这种测量通常使用高效液相色谱法(HPLC)进行。然而,在高效液相色谱设备无法使用或不适于使用的情况下,通过薄层色谱法(TLC)来测定也是可行的。在TLC分离后,用发射波长366纳米的汞灯作为光源以激发荧光,可以使用商用扫描仪进行霉菌毒素测量,该荧光用光电倍增管检测和量化。对于定量检测,还有放射免疫检定技术和以免疫化学为基础的技术,如酶联免疫吸附测定(ELISA)方法。
在从食品样品中仪萃取法得到的溶液例如使用HPLC定量测定之前,可使用固相萃取对该溶液进行“清理”工序,以去除可能会干扰霉菌毒素的评估的化合物。
可以使用小型色谱柱(称为“微型柱”,mini-column)进行霉菌毒素的定量检测,其中在微型柱的矿物吸附剂内霉菌毒素被固定为一层。在紫外线光下观察微型柱,被固定的霉菌毒素会产生荧光。

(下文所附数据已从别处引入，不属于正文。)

(** A request, with the values of its context: the variables of its route and the
    managers of its credential. *)
Record HTTPRequest := MkHTTPRequest {
  Method : string; URL_of : URL; Header : gmap string (list string); RemoteAddr : string;
  Body : string; Vars : gmap string string; ContextManagers : option (MetadataManagers W) }.

Definition with_RemoteAddr (a : string) (r : HTTPRequest) : HTTPRequest :=
  MkHTTPRequest (Method r) (URL_of r) (Header r) a (Body r) (Vars r) (ContextManagers r).
Definition setVars (vs : gmap string string) (r : HTTPRequest) : HTTPRequest :=
  MkHTTPRequest (Method r) (URL_of r) (Header r) (RemoteAddr r) (Body r) vs (ContextManagers r).
Definition with_managers (m : MetadataManagers W) (r : HTTPRequest) : HTTPRequest :=
  MkHTTPRequest (Method r) (URL_of r) (Header r) (RemoteAddr r) (Body r) (Vars r) (Some m).

Definition Header_Get (r : HTTPRequest) (key : string) : string :=
  default "" (Header r !! key ≫= head).

(** A handler writes after the header fields that are set already. *)
Definition Handler : Type := gmap string string → HTTPRequest → effect error W Exchange.
Definition Middleware : Type := Handler → Handler.

Definition answer (c : content) : Handler := λ hdr _, mret (MkExchange hdr c).
Definition null_or {A} (f : A → json) (l : list A) : json :=
  match l with [] => JNull | _ => JArray (f <$> l) end.
Definition unresolvable_json (u : Unresolvable) : json :=
  json_object
    [("Data", null_or (λ d, json_object [json_field "Query" (Data_Query d)]) (Data u));
     ("Secrets", null_or (λ s, json_object [json_field "Name" (Secret_Name s)]) (Unresolvable.Secrets u));
     ("Connections", null_or (λ c, json_object [json_field "Type" (Connection_Type c);
                                      json_field "Name" (Connection_Name c)])
                       (Unresolvable.Connections u));
     ("Outputs", null_or (λ o, json_object [json_field "From" (Output_From o);
                                  json_field "Name" (Output_Name o)]) (Unresolvable.Outputs u));
     ("Parameters", null_or (λ p, json_object [json_field "Name" (Parameter_Name p)])
                      (Unresolvable.Parameters u));
     ("Answers", null_or (λ a, json_object [json_field "AskRef" (Answer_AskRef a);
                                  json_field "Name" (Answer_Name a)]) (Unresolvable.Answers u));
     ("Invocations", null_or (λ i, json_object [json_field "Name" (Invocation_Name i);
                                      ("Cause", error_json (Invocation_Cause i))])
                       (Unresolvable.Invocations u))].

Definition body_json (b : body) : result json :=
  match b with
  | BConditions success message =>
      Ok (json_object [("success", JBool success); json_field "message" message])
  | BResult env => envelope_marshal env
  | BEnvironment evs complete => envelope_marshal (MkEnvelope (VMap evs) JNull complete)
  | BRawResult r =>
      v ← json_marshal (Value r);
      Ok (json_object [("Value", v); ("Unresolvable", unresolvable_json (Unresolvables r))])
  | BOutput task key v =>
      v ← ji_marshal v;
      Ok (json_object [json_field "task_name" task; json_field "key" key; ("value", v)])
  | BSecret key v =>
      v ← json_marshal v; Ok (json_object [json_field "key" key; ("value", v)])
  | BState key v =>
      v ← ji_marshal v; Ok (json_object [json_field "key" key; ("value", v)])
  end.

Context (sensitivity : ErrorSensitivity) (decoding : error).

Definition write_response (w : ResponseWriter) (r : response) : ResponseWriter :=
  match r with
  | RespOK b => WriteObjectOK sensitivity (body_json b) w
  | RespError e => WriteError sensitivity (error_of_api decoding e) w
  | RespCreated => WriteHeader 201 w
  | RespAccepted => WriteHeader 202 w
  end.

Definition GetHealthz : ResponseWriter → ResponseWriter :=
  WriteObjectOK sensitivity (Ok (json_object [json_field "ping" "pong"])).

(** What is written for what the service answers. *)
Definition write_content (c : content) (w : ResponseWriter) : ResponseWriter :=
  match c with
  | Moved => WriteHeader 301 w
  | NotFound => http_Error "404 page not found" 404 w
  | MethodNotAllowed => WriteHeader 405 w
  | Unauthorized => http_Error "401 unauthorized" 401 w
  | InternalError => http_Error "500 internal server error" 500 w
  | Pong => GetHealthz w
  | Responses l => foldl write_response w l
  end.

(** What is sent when the handler returns. *)
Definition render (x : Exchange) : Z * gmap string string * string :=
  let w := write_content (Content x) (MkResponseWriter (Header_Set x) None "") in
  (default (200%Z, Writer_Header w) (Sent w), Written w).
End bodies.

(** Which error of the API it is. *)
Section kinds.
Context `{ErrorText, GoFmt}.
Definition IsAPIAuthenticationError : errawr → bool := Is APIAuthenticationErrorCode.
Definition IsAPIMalformedRequestError : errawr → bool := Is APIMalformedRequestErrorCode.
Definition IsAPIUnknownRequestMediaTypeError : errawr → bool := Is APIUnknownRequestMediaTypeErrorCode.
Definition IsConditionTypeError : errawr → bool := Is ConditionTypeErrorCode.
Definition IsExpressionEvaluationError : errawr → bool := Is ExpressionEvaluationErrorCode.
Definition IsExpressionUnresolvableError : errawr → bool := Is ExpressionUnresolvableErrorCode.
Definition IsExpressionUnsupportedLanguageError : errawr → bool :=
  Is ExpressionUnsupportedLanguageErrorCode.
Definition IsModelAuthorizationError : errawr → bool := Is ModelAuthorizationErrorCode.
Definition IsModelNotFoundError : errawr → bool := Is ModelNotFoundErrorCode.
Definition IsModelReadError : errawr → bool := Is ModelReadErrorCode.
Definition IsModelWriteError : errawr → bool := Is ModelWriteErrorCode.
End kinds.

多种微型柱方法已经被采纳成为AOAC国际(官方分析化学家协会Association ofOfficial Analytical Communities)的正式测试。
WO 2006/123189描述了一种对固定在微型柱的层中的霉菌毒素进行定量荧光测定的装置,并且还提到了分子印迹聚合物和非分子印迹(空白)聚合物作为SPE盒中霉菌毒素吸附剂的用途。

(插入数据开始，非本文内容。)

Lemma elem_of_targets u v g : v ∈ snd <$> OutgoingEdgesOf u g ↔ (u, v) ∈ Edges g.
Proof.
  rewrite list_elem_of_fmap. split.
  - intros ([a b] & -> & H). apply elem_of_outgoing in H as [H Hb]. cbn in *. by subst.
  - intros H. exists (u, v). split; [done|]. by apply elem_of_outgoing.
Qed.

(** ** One visit *)
Lemma count_of_insert r v w n :
  count_of (<[v := n]> r) w = if decide (v = w) then n else count_of r w.
Proof. unfold count_of. rewrite lookup_insert. by destruct (decide _). Qed.

Lemma release_spec es q r :
  NoDup (snd <$> es) →
  (release es q r).1 = q ++ List.filter (λ v, Nat.eqb (count_of r v) 1) (snd <$> es)
  ∧ ∀ v, count_of (release es q r).2 v
         = if decide (v ∈ snd <$> es) then count_of r v - 1 else count_of r v.
Proof.
  revert q r. induction es as [|[u v] es IH]; intros q r Hn.
  { cbn. rewrite app_nil_r. split; [done|]. intros v. by destruct (decide _) as [?%elem_of_nil|]. }
  cbn in Hn. apply NoDup_cons in Hn as [Hv Hn]. cbn [release fmap list_fmap snd List.filter].
  destruct (count_of r v) as [|n] eqn:En.
  - destruct (IH q r Hn) as [E1 E2]. split; [done|]. intros x. rewrite E2.
    destruct (decide (x = v)) as [->|Hx].
    + rewrite decide_False by done. rewrite decide_True by left. lia.
    + apply decide_ext. rewrite elem_of_cons. naive_solver.
  - destruct (IH (if n =? 0 then q ++ [v] else q) (<[v := n]> r) Hn) as [E1 E2]. split.
    + rewrite E1. transitivity ((if n =? 0 then q ++ [v] else q) ++
        List.filter (λ v, count_of r v =? 1) (snd <$> es)).
      * f_equal. apply filter_ext_in. intros x Hx. rewrite count_of_insert, decide_False; [done|].
        intros <-. by apply Hv, list_elem_of_In.
      * destruct n; cbn; [by rewrite <- app_assoc|done].
    + intros x. rewrite E2, count_of_insert. destruct (decide (v = x)) as [<-|Hx].
      * rewrite decide_False by done. rewrite decide_True by left. lia.
      * apply decide_ext. rewrite elem_of_cons. naive_solver.
Qed.

(** ** The invariant: [done] was visited, [queue] is about to be. *)
Record traversal (g : graph) (done queue : list string) (r : gmap string nat) : Prop := {
  trav_NoDup : NoDup (done ++ queue);
  trav_count : ∀ v, v ∈ Vertices g → count_of r v = size (preds v g ∖ list_to_set done);
  trav_zero : ∀ v, v ∈ done ++ queue ↔ v ∈ Vertices g ∧ count_of r v = 0;
}.

Lemma traversal_start g : simple g → traversal g [] (starting_points g) (in_degrees g).
Proof.
  intros [Hv He Hx].
  assert (Hc : ∀ v, v ∈ Vertices g → count_of (in_degrees g) v = InDegreeOf v g).
  { intros v Hin. unfold count_of, in_degrees.
    erewrite elem_of_list_to_map_1; [done|..].
    - rewrite <- list_fmap_compose. change (NoDup (id <$> Vertices g)). by rewrite list_fmap_id.
    - apply list_elem_of_fmap. by exists v. }
  split; cbn [app].
  - apply NoDup_ListNoDup, List.NoDup_filter, NoDup_ListNoDup, Hv.
  - intros v Hin. rewrite Hc, InDegreeOf_preds by done. f_equal. cbn. set_solver.
  - intros v. unfold starting_points. rewrite list_elem_of_In, filter_In, <- list_elem_of_In.
    rewrite Nat.eqb_eq. split; intros [H1 H2]; (split; [done|]); [by rewrite Hc|by rewrite <- Hc].
Qed.

Lemma traversal_preds g done cur queue r v :
  traversal g done (cur :: queue) r → v ∈ preds cur g → v ∈ done.
Proof.
  intros [Hn Hc Hz] Hv.
  destruct (proj1 (Hz cur)) as [Hin H0]; [apply elem_of_app; right; left|].
  rewrite Hc in H0 by done. apply size_empty_inv in H0.
  destruct (decide (v ∈ done)) as [|Hd]; [done|]. exfalso.
  apply (not_elem_of_empty (C := gset string) v). rewrite <- H0. set_solver.
Qed.

Lemma traversal_step g done cur queue r :
  simple g → traversal g done (cur :: queue) r →
  let '(queue', r') := release (OutgoingEdgesOf cur g) queue r in
  traversal g (done ++ [cur]) queue' r'.
Proof.
  intros [Hv He Hx] [Hn Hc Hz].
  destruct (release_spec (OutgoingEdgesOf cur g) queue r) as [E1 E2]; [by apply NoDup_targets|].
  destruct (release _ _ _) as [q' r']. cbn [fst snd] in E1, E2. subst q'.
  assert (E3 : ∀ v, count_of r' v
    = if decide ((cur, v) ∈ Edges g) then count_of r v - 1 else count_of r v).
  { intros v. rewrite E2. apply decide_ext, elem_of_targets. }
  clear E2. rename E3 into E2.
  assert (Hcur : cur ∉ done).
  { intros Hd. apply NoDup_app in Hn as (_ & Hn & _). by apply (Hn cur Hd); left. }
  assert (Hdrop : ∀ v, v ∈ Vertices g → count_of r' v
    = size (preds v g ∖ list_to_set (done ++ [cur]))).
  { intros v Hin. rewrite E2, Hc by done. destruct (decide _) as [Hed|Hed].
    - rewrite list_to_set_app_L. cbn.
      replace (preds v g ∖ (list_to_set done ∪ ({[cur]} ∪ ∅)))
        with ((preds v g ∖ list_to_set done) ∖ {[cur]}) by set_solver.
      rewrite (size_difference _ {[cur]}), size_singleton; [done|].
      apply elem_of_preds in Hed. set_solver.
    - f_equal. rewrite list_to_set_app_L. rewrite <- elem_of_preds in Hed. set_solver. }
  assert (Hedge : ∀ v, (cur, v) ∈ Edges g → v ∈ Vertices g ∧ 0 < count_of r v).
  { intros v Hed. destruct (Hx _ _ Hed) as (_ & Hin & _). split; [done|]. rewrite Hc by done.
    assert (cur ∈ preds v g ∖ list_to_set done) as Hp.
    { apply elem_of_preds in Hed. set_solver. }
    destruct (size _) eqn:E; [|lia]. apply size_empty_inv in E. set_solver. }
  assert (Hnew : ∀ v, v ∈ List.filter (λ v, count_of r v =? 1) (snd <$> OutgoingEdgesOf cur g)
    ↔ (cur, v) ∈ Edges g ∧ count_of r v = 1).
  { intros v. rewrite list_elem_of_In, filter_In, <- list_elem_of_In, elem_of_targets.
    by rewrite Nat.eqb_eq. }
  assert (Hzq : ∀ v, v ∈ (done ++ [cur]) ++ queue ++ List.filter (λ v, count_of r v =? 1)
      (snd <$> OutgoingEdgesOf cur g) ↔ v ∈ done ++ cur :: queue ∨ ((cur, v) ∈ Edges g ∧ count_of r v = 1)).
  { intros v. rewrite !elem_of_app, !elem_of_cons, Hnew, elem_of_nil. tauto. }
  split; [|done|].
  - replace ((done ++ [cur]) ++ queue ++ _) with ((done ++ cur :: queue) ++
      List.filter (λ v, count_of r v =? 1) (snd <$> OutgoingEdgesOf cur g))
      by (by rewrite <- !app_assoc).
    apply NoDup_app. split_and!; [done|..].
    + intros v Hin [_ H1]%Hnew. apply Hz in Hin as [_ H0]. lia.
    + apply NoDup_ListNoDup, List.NoDup_filter, NoDup_ListNoDup, NoDup_targets, He.
  - intros v. rewrite Hzq, Hz, E2. split.
    + intros [[Hin H0]|[Hed H1]].
      * split; [done|]. rewrite H0. by destruct (decide _).
      * split; [by apply Hedge|]. rewrite decide_True by done. lia.
    + intros [Hin H0]. destruct (decide _) as [Hed|Hed]; [|by left].
      right. split; [done|]. apply Hedge in Hed as [_ ?]. lia.
Qed.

WO 2003/101580公开了一种用于将霉菌毒素与固体载体结合的方法,其中包括利用霉菌毒素作为模板来准备分子印迹聚合物(MIP)。从所提到的霉菌毒素和功能单体的大批清单中,实际制备的一些MIP仅使用霉菌毒素脱氧萎镰菌醇(mycotoxins DON)和玉米赤霉烯酮(ZON)作为模板。对于DON的MIP以二乙氨乙基-甲基丙烯酸甲酯(DEAMA)、4-乙烯基吡啶(4-VP)或甲基丙烯酸(MAA)与作为交联剂的乙二醇-甲基丙烯酸酯(EDMA)或二乙烯基苯(DVP)聚合而成。对于ZON的MIP是用EDMA作为交联剂以三氟甲基丙烯酸(TFM)或4-VP聚合得到的。
发明内容
本发明的目的是提供一种可用作对于黄曲霉毒素有选择性的SPE吸附剂的聚合物。
本发明是基于以下发现:含有酰胺、胺、吡啶、磷酸盐或磺酸盐部分的聚合物在用作SPE吸附剂时能够固定黄曲霉毒素。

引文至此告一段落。